Vitesse Energy Completes Lucero Acquisition; Expands Board

Published 11/03/2025, 21:14
Vitesse Energy Completes Lucero Acquisition; Expands Board

Vitesse Energy , Inc. (NYSE:VTS), a $702 million market cap oil and gas company currently trading at $24.34, has announced the completion of its acquisition of Lucero Energy Corp., a move that also led to an expansion of its Board of Directors and an increase in its borrowing base. The transaction, which was finalized on Monday, brings together two prominent players in the oil and gas sector. According to InvestingPro analysis, Vitesse appears slightly overvalued at current levels, though analysts maintain price targets between $29 and $33.

On Monday, Vitesse entered into a Material Definitive Agreement, which included a Credit Agreement Amendment that consented to the Lucero Transactions, added PetroShale (US), Inc. as a Guarantor under the Credit Agreement, and increased the borrowing base from $245 million to $315 million. Additionally, the elected commitment amount was raised from $235 million to $250 million. InvestingPro data shows the company operates with moderate debt levels and maintains a strong financial health score of 2.57, rated as "GOOD."

The acquisition of Lucero by Vitesse was accomplished through a plan of arrangement approved on December 15, 2024, making Lucero a wholly-owned subsidiary of Vitesse. Lucero has been recognized for its strategic focus on acquiring and developing oil-weighted assets in North Dakota’s Bakken and Three Forks formations. As a result of the acquisition, Vitesse’s outstanding shares of common stock increased by 8,169,368 shares, totaling 38,578,409 shares.

In conjunction with the acquisition, Vitesse’s Board of Directors expanded from seven to nine members with the appointments of M. Bruce Chernoff and Gary D. Reaves. Both appointees bring extensive experience to the Board, with Chernoff’s background in investment and Reaves’ expertise in private equity and energy markets.

The issuance of Vitesse Common Stock to Lucero shareholders was in accordance with the Securities Act of 1933, exempting the need for registration of the securities. The shares were issued as part of the approved exchange terms under the Arrangement Agreement.

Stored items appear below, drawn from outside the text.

(** X7. A warning whose entry has no ["*"] ends the construction after a
    successful login, wherever it stands among the warnings. The heading
    and one line for each warning before the first such entry are printed;
    then the lookup of ["*"] in that entry raises ([KeyError] when the entry
    is a dictionary). Two requests were sent: the edit token is never asked
    for. *)
Theorem bad_warning_ends_construction (a : Args.t) (w : World) (r1 r2 : Reply answer)
    (rest : list (Reply answer)) (ck1 ck2 : jar) (c1 : option json)
    (login_token login_result block reason entry : json) (k : string)
    (kvs : list (string * json)) (e0 : exn) :
  (Py.truthy_str (Args.consumer_key a) && Py.truthy_str (Args.consumer_secret a))%bool = false ->
  Args.use_clientlogin a = false ->
  net w = r1 :: r2 :: rest ->
  payload r1 = Answer ck1 c1 ->
  token_field "logintoken" c1 = Return login_token ->
  payload r2 = Answer ck2 (Some login_result) ->
  Py.getitem login_result (JStr "login") = Return block ->
  Py.getitem block (JStr "result") = Return reason ->
  Py.eq_str reason "Success" = true ->
  (Args.debug a = false
   \/ exists lgusername, Py.getitem block (JStr "lgusername") = Return lgusername) ->
  Py.getitem login_result (JStr "warnings") = Return (JDict kvs) ->
  Py.assoc k kvs = Some entry ->
  Py.getitem entry (JStr "*") = Raise e0 ->
  exists before bad after bad_entry e,
    map fst kvs = (before ++ bad :: after)%list
    /\ (forall k', In k' before ->
          exists v star, Py.assoc k' kvs = Some v /\ Py.getitem v (JStr "*") = Return star)
    /\ Py.assoc bad kvs = Some bad_entry
    /\ Py.getitem bad_entry (JStr "*") = Raise e
    /\ (forall fields, bad_entry = JDict fields -> e = KeyError (JStr "*"))
    /\ snd (Login_init a w) = Raise e
    /\ (exists second first, sent (fst (Login_init a w)) = second :: first :: sent w)
    /\ length (stdout (fst (Login_init a w)))
       = ((if Args.debug a then 3 else 0) + 1 + length before + length (stdout w))%nat.
Proof.
  intros Hkeys Huse Hnet Hp1 Htok Hp2 Hb Hr Heq Hdebug Hw Hk Hstar.
  destruct (first_bad_warning kvs (map fst kvs) (fun k' => key_assoc k' kvs)
              (ex_intro _ k (ex_intro _ entry (ex_intro _ e0
                 (conj (assoc_key k entry kvs Hk) (conj Hk Hstar))))))
    as (before & bad & after & bad_entry & e & Hsplit & Hgood & Hbad & He).
  exists before, bad, after, bad_entry, e.
  split; [exact Hsplit|]. split; [exact Hgood|]. split; [exact Hbad|]. split; [exact He|].
  split.
  { intros fields ->. cbn in He. destruct (Py.assoc "*" fields); congruence. }
  assert (Hcheck : forall st, outcome (check_of a login_result st) = Raise e).
  { intros st. unfold check_of. rewrite Huse.
    exact (proj1 (login_check_stops _ _ _ _ _ _ _ _ _ _ st
                    Hb Hr Heq Hdebug Hw Hsplit Hgood Hbad He)). }
  destruct (Login_init_check_raises a w r1 r2 rest ck1 ck2 c1 login_token login_result _
              Hkeys Hnet Hp1 Htok Hp2 Hcheck) as (Ho & second & first & Hs & _).
  split; [exact Ho|]. split; [exists second, first; exact Hs|].
  rewrite Login_init_eq.
  rewrite (Login_init_logged_in a w r1 r2 rest ck1 ck2 c1 login_token login_result
             Hkeys Hnet Hp1 Htok Hp2).
  cbn [fst]. unfold final_world.
  rewrite (bind_raise_state _ _ _ _ (Hcheck _)).
  unfold check_of. rewrite Huse.
  rewrite (proj2 (login_check_stops _ _ _ _ _ _ _ _ _ _ _
                    Hb Hr Heq Hdebug Hw Hsplit Hgood Hbad He)).
  unfold logged_in. cbn [snd stdout w_request].
  rewrite init_attributes_stdout. destruct (Args.debug a); lia.
Qed.

Lemma bad_warning_ends_construction_witness :
  exists (before : list string) (e : exn),
    snd (Login_init Sample.password (Sample.world 0 (Sample.wiki Sample.login_badly_warned)))
    = Raise e
    /\ length (stdout (fst (Login_init Sample.password
                              (Sample.world 0 (Sample.wiki Sample.login_badly_warned)))))
       = (0 + 1 + length before + 0)%nat.
Proof.
  destruct (bad_warning_ends_construction Sample.password
              (Sample.world 0 (Sample.wiki Sample.login_badly_warned))
              _ _ _ _ _ _ _ _ _ _ _ "login" _ (KeyError (JStr "*"))
              eq_refl eq_refl eq_refl eq_refl eq_refl eq_refl eq_refl eq_refl eq_refl
              (or_introl eq_refl) eq_refl eq_refl eq_refl)
    as (before & bad & after & bad_entry & e & _ & _ & _ & _ & _ & Ho & _ & Hn).
  exists before, e. split; [exact Ho | exact Hn].
Defined.

(** ** The accessors, call after call *)

Lemma renew_keeps_period : preserves (same period_of) renew.
Proof.
  unfold renew, generate_edit_credentials. frame_with same_prim same_side.
Qed.
(** The test of [strings.EqualFold] on two ASCII bytes: equal, or the
    smaller one an upper-case letter and the larger one 32 above it. *)
Definition foldEqASCII (sr tr : ascii) : bool :=
  let a := N_of_ascii sr in
  let b := N_of_ascii tr in
  if (a =? b)%N then true
  else
    let lo := N.min a b in
    let hi := N.max a b in
    ((65 <=? lo) && (lo <=? 90) && (hi =? lo + 32))%N.

Definition isLetter (l u sr : ascii) : bool := Ascii.eqb sr l || Ascii.eqb sr u.

(** [strings.EqualFold(s, t)] for [s] made of ASCII bytes, as every
    member of the aggregation enumeration is.  Under simple Unicode
    folding an ASCII letter is related to its other case, and besides
    [s]/[S] to U+017F (bytes C5 BF) and [k]/[K] to U+212A (bytes E2 84 AA);
    no other rune of [t], and no invalid UTF-8, folds to an ASCII byte. *)
Fixpoint EqualFold (s t : string) : bool :=
  match s with
  | EmptyString => match t with EmptyString => true | _ => false end
  | String sr s' =>
      match t with
      | EmptyString => false
      | String t0 t1 =>
          if isASCII t0 then foldEqASCII sr t0 && EqualFold s' t1
          else if Ascii.eqb t0 "197" then
            match t1 with
            | String t1h t2 =>
                Ascii.eqb t1h "191" && isLetter "s" "S" sr && EqualFold s' t2
            | EmptyString => false
            end
          else if Ascii.eqb t0 "226" then
            match t1 with
            | String t1h (String t2h t3) =>
                Ascii.eqb t1h "132" && Ascii.eqb t2h "170"
                && isLetter "k" "K" sr && EqualFold s' t3
            | _ => false
            end
          else false
      end
  end.

End strings.

Module strconv.

(** [strconv.Itoa], also the [%d] verb of [fmt.Sprintf]. *)
Definition Itoa (i : Z) : string := NilZero.string_of_int (Z.to_int i).

End strconv.

(** ** Caller-supplied options *)

Record PivotTableField : Type := {
  Compact : bool;
  Data : string;
  Name : string;
  Outline : bool;
  Subtotal : string;
  DefaultSubtotal : bool
}.

Record PivotTableOption : Type := {
  pivotTableSheetName : string;
  DataRange : string;
  PivotTableRange : string;
  Rows : list PivotTableField;
  Columns : list PivotTableField;
  Data_ : list PivotTableField;
  Filter : list PivotTableField;
  RowGrandTotals : bool;
  ColGrandTotals : bool;
  ShowDrill : bool;
  UseAutoFormatting : bool;
  PageOverThenDown : bool;
  MergeItem : bool;
  CompactData : bool;
  ShowError : bool;
  ShowRowHeaders : bool;
  ShowColHeaders : bool;
  ShowRowStripes : bool;
  ShowColStripes : bool;
  ShowLastColumn : bool;
  PivotTableStyleName : string
}.

(** The zero value of [PivotTableField]. *)
Definition zeroField : PivotTableField :=
  {| Compact := false; Data := ""; Name := ""; Outline := false;
     Subtotal := ""; DefaultSubtotal := false |}.

(** Modelled from the spec: the constant [MaxFieldLength] is declared outside
    this file; the comment on [PivotTableField] gives it as 255 characters. *)
Definition MaxFieldLength : nat := 255.

(** ** Field helpers *)

(** [inPivotTableField]: index of the first entry whose [Data] is [x],
    or -1. *)
Fixpoint inPivotTableField_from (idx : Z) (a : list PivotTableField) (x : string) : Z :=
  match a with
  | [] => -1
  | n :: a' =>
      if String.eqb x (Data n) then idx else inPivotTableField_from (idx + 1) a' x
  end.

Definition inPivotTableField (a : list PivotTableField) (x : string) : Z :=
  inPivotTableField_from 0 a x.

(** The closure [inEnums] of [getPivotTableFieldsSubtotal]. *)
Fixpoint inEnums (enums : list string) (val : string) : string :=
  match enums with
  | [] => "sum"
  | enum :: rest =>
      if strings.EqualFold enum val then enum else inEnums rest val
  end.

Definition enums : list string :=
  ["average"; "count"; "countNums"; "max"; "min"; "product"; "stdDev";
   "stdDevp"; "sum"; "var"; "varp"].

(** A [for idx, fld := range fields { field[idx] = g fld }] loop over a
    slice made with [make([]string, len(fields))]. *)
Fixpoint fillFrom (g : PivotTableField -> string) (idx : nat)
    (fields : list PivotTableField) (field : list string) : list string :=
  match fields with
  | [] => field
  | fld :: rest => fillFrom g (S idx) rest (<[idx := g fld]> field)
  end.

Definition getPivotTableFieldsSubtotal (fields : list PivotTableField) : list string :=
  let field := replicate (length fields) "" in
  fillFrom (fun fld => inEnums enums (Subtotal fld)) O fields field.

Definition getPivotTableFieldsName (fields : list PivotTableField) : list string :=
  let field := replicate (length fields) "" in
  fillFrom (fun fld =>
              if (MaxFieldLength <? String.length (Name fld))%nat
              then String.substring 0 MaxFieldLength (Name fld)
              else Name fld) O fields field.

(** [getPivotTableFieldName]: the prepared name at the index of the first
    entry whose [Data] is [name], or the empty string. *)
Fixpoint getPivotTableFieldName_from (fieldsName : list string) (idx : nat)
    (fields : list PivotTableField) (name : string) : string :=
  match fields with
  | [] => ""
  | field :: rest =>
      if String.eqb (Data field) name then default "" (fieldsName !! idx)
      else getPivotTableFieldName_from fieldsName (S idx) rest name
  end.
Lemma lstrip_chars (s : string) (c : ascii) :
  In c (list_ascii_of_string (lstrip s)) -> In c (list_ascii_of_string s).
Proof.
  induction s as [|a s IH]; [intros []|]. cbn [lstrip].
  destruct (is_space a); [|trivial]. intros H. right. now apply IH.
Qed.

Lemma rstrip_chars (s : string) (c : ascii) :
  In c (list_ascii_of_string (rstrip s)) -> In c (list_ascii_of_string s).
Proof.
  induction s as [|a s IH]; [intros []|]. cbn [rstrip].
  destruct (rstrip s) as [|a' r'].
  - destruct (is_space a); [intros []|]. intros [<-|[]]. now left.
  - intros [<-|H]; [now left|]. right. now apply IH.
Qed.

Lemma strip_chars (s : string) (c : ascii) :
  In c (list_ascii_of_string (strip s)) -> In c (list_ascii_of_string s).
Proof.
  unfold strip. intros H. now apply lstrip_chars, rstrip_chars.
Qed.

Lemma split_commas_nonempty (s : string) : KeywordInput.split_commas s <> [].
Proof.
  destruct s as [|c s]; [discriminate|]. cbn [KeywordInput.split_commas].
  destruct (Ascii.eqb c KeywordInput.comma); [discriminate|].
  destruct (KeywordInput.split_commas s); discriminate.
Qed.

Lemma split_commas_free (s word : string) :
  In word (KeywordInput.split_commas s) ->
  ~ In KeywordInput.comma (list_ascii_of_string word).
Proof.
  revert word; induction s as [|c s IH]; intros word.
  - intros [<-|[]] [].
  - cbn [KeywordInput.split_commas].
    destruct (Ascii.eqb_spec c KeywordInput.comma) as [->|Hc].
    + intros [<-|H]; [intros []|now apply IH].
    + destruct (KeywordInput.split_commas s) as [|w ws] eqn:E.
      * intros [<-|[]] [H|[]]. now apply Hc.
      * intros [<-|H].
        -- intros [Hin|Hin]; [now apply Hc|].
           apply (IH w); [now left|exact Hin].
        -- apply IH. now right.
Qed.

Lemma split_commas_word (word : string) :
  ~ In KeywordInput.comma (list_ascii_of_string word) ->
  KeywordInput.split_commas word = [word].
Proof.
  induction word as [|c s IH]; [reflexivity|]. intros H.
  cbn [KeywordInput.split_commas].
  destruct (Ascii.eqb_spec c KeywordInput.comma) as [->|_].
  - exfalso. apply H. now left.
  - rewrite IH; [reflexivity|]. intros Hin. apply H. now right.
Qed.

Lemma split_commas_app (word rest : string) :
  ~ In KeywordInput.comma (list_ascii_of_string word) ->
  KeywordInput.split_commas
    (word ++ String KeywordInput.comma rest)%string
  = word :: KeywordInput.split_commas rest.
Proof.
  induction word as [|c s IH]; intros H.
  - cbn [String.append KeywordInput.split_commas].
    now rewrite Ascii.eqb_refl.
  - cbn [String.append KeywordInput.split_commas].
    destruct (Ascii.eqb_spec c KeywordInput.comma) as [->|_].
    + exfalso. apply H. now left.
    + rewrite IH; [reflexivity|]. intros Hin. apply H. now right.
Qed.

Lemma rstrip_app (a b : string) :
  rstrip b <> EmptyString -> rstrip (a ++ b) = (a ++ rstrip b)%string.
Proof.
  intros Hb. induction a as [|c a IH]; [reflexivity|].
  cbn [String.append rstrip]. rewrite IH.
  destruct (a ++ rstrip b)%string eqn:E; [|reflexivity].
  destruct a; [|discriminate E]. cbn [String.append] in E. contradiction.
Qed.
(** X24. Every block of the converter is a paragraph, a line break, a
    heading of a level from one to six, or a list of one kind that has an
    item at least and holds [<li>] items only. *)
Theorem block_shapes text : Forall block_shape (blocks text).
Proof.
  unfold blocks.
  assert (H0 : shaped conv_init) by (split; constructor).
  assert (Hok0 : accumulator_ok conv_init) by (unfold accumulator_ok; simpl; tauto).
  apply (flushList_shaped (run (split_on LF (prepass text)))).
  - apply run_ok.
  - apply fold_step_shaped; assumption.
Qed.

(** X29. The content of an ordered line that holds no inline marker gives
    one item: the content as it is, not trimmed, formatted inline. *)
Theorem ordered_line_single_item content :
  marker_free content [] = true ->
  ol_items content = [li (inlineFormat content)].
Proof.
  intros H. unfold ol_items.
  assert (Hs : marker_split content [content])
    by (apply MS_last, marker_free_last; assumption).
  destruct (regex_split_spec content [content] Hs) as [_ E].
  rewrite E. reflexivity.
Qed.

Lemma ordered_line_single_item_witness :
  ol_items (str "tea, 2 cups ") = [str "<li>tea, 2 cups </li>"].
Proof.
  apply (ordered_line_single_item (str "tea, 2 cups ")).
  vm_compute. reflexivity.
Defined.
(** * Regression graph generator: equation parsing, curve sampling and
      cost-metric derivation of [app.py]

    The development embeds the computational core of [app.py]:
    - the two equation parsers ([parse_log_equation],
      [parse_linear_equation]) with Python's [re.search] and [float];
    - the chart builders [generate_graph] and [generate_ncpa_graph] with
      [find_ncpa_minimum_log];
    - the handler of the generate button, with its column check and its
      top-level exception handler.

    Conventions.
    - Strings are ASCII strings; on these, the classes [\s] and [\d] of
      Python's [re] are the ones defined below.
    - A Python/numpy float is a real number or one of the special values
      [+inf], [-inf], [nan].  Arithmetic on finite values is exact: rounding
      and overflow of binary64 are not part of the model.
    - Python exceptions are values of the error monad [result]. *)

From Stdlib Require Import String Ascii List Bool Arith ZArith QArith.
From Stdlib Require Import Reals Qreals Lra Lia Sorted.
Import ListNotations.

Set Implicit Arguments.

(* ================================================================== *)
(** ** Python's [re]: the fragment used by the two patterns *)

Module Re.

(** [\s] on ASCII text: tab, LF, VT, FF, CR, the separators FS..US and
    the space. *)
Definition is_space (c : ascii) : bool :=
  let n := nat_of_ascii c in
  ((9 <=? n) && (n <=? 13)) || ((28 <=? n) && (n <=? 32)).

(** [\d] on ASCII text. *)
Definition is_digit (c : ascii) : bool :=
  let n := nat_of_ascii c in
  (48 <=? n) && (n <=? 57).

(** The character class [[-\d.]]. *)
Definition is_num_char (c : ascii) : bool :=
  Ascii.eqb c "-" || is_digit c || Ascii.eqb c ".".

The financial impact of the acquisition was detailed in the Proxy Statement filed with the U.S. Securities and Exchange Commission on January 31, 2025, which included Lucero’s financial statements and unaudited pro forma financial information for Vitesse.

This news article is based on a press release statement and aims to provide investors with an overview of the recent developments at Vitesse Energy, Inc. following its acquisition of Lucero Energy Corp. The company currently offers an attractive dividend yield of 8.83% and generated $172.54 million in EBITDA over the last twelve months. For deeper insights into Vitesse’s financials and growth prospects, including 7 additional ProTips and comprehensive valuation metrics, check out the full research report available on InvestingPro.

In other recent news, Vitesse Energy, Inc. has secured shareholder approval for a strategic acquisition of Lucero Energy Corp. During a special meeting, stockholders voted in favor of issuing shares to facilitate this acquisition, which will make Lucero a wholly-owned subsidiary of Vitesse. The proposal, detailed in a proxy statement, required a majority vote, and it was affirmed with over 20 million shares represented. Specifically, 20,823,833 votes supported the stock issuance, with 67,988 against and 93,102 abstentions. An additional proposal to adjourn the meeting if necessary to secure enough votes also passed, with 20,372,281 votes for and 500,631 against. However, the completion of this acquisition is still contingent on further conditions, including approval from Lucero shareholders. Vitesse cautions that the transaction is subject to typical closing conditions and approvals, and there is no guarantee it will be finalized as anticipated. These developments were announced in a press release, reflecting the latest updates as of March 5, 2025.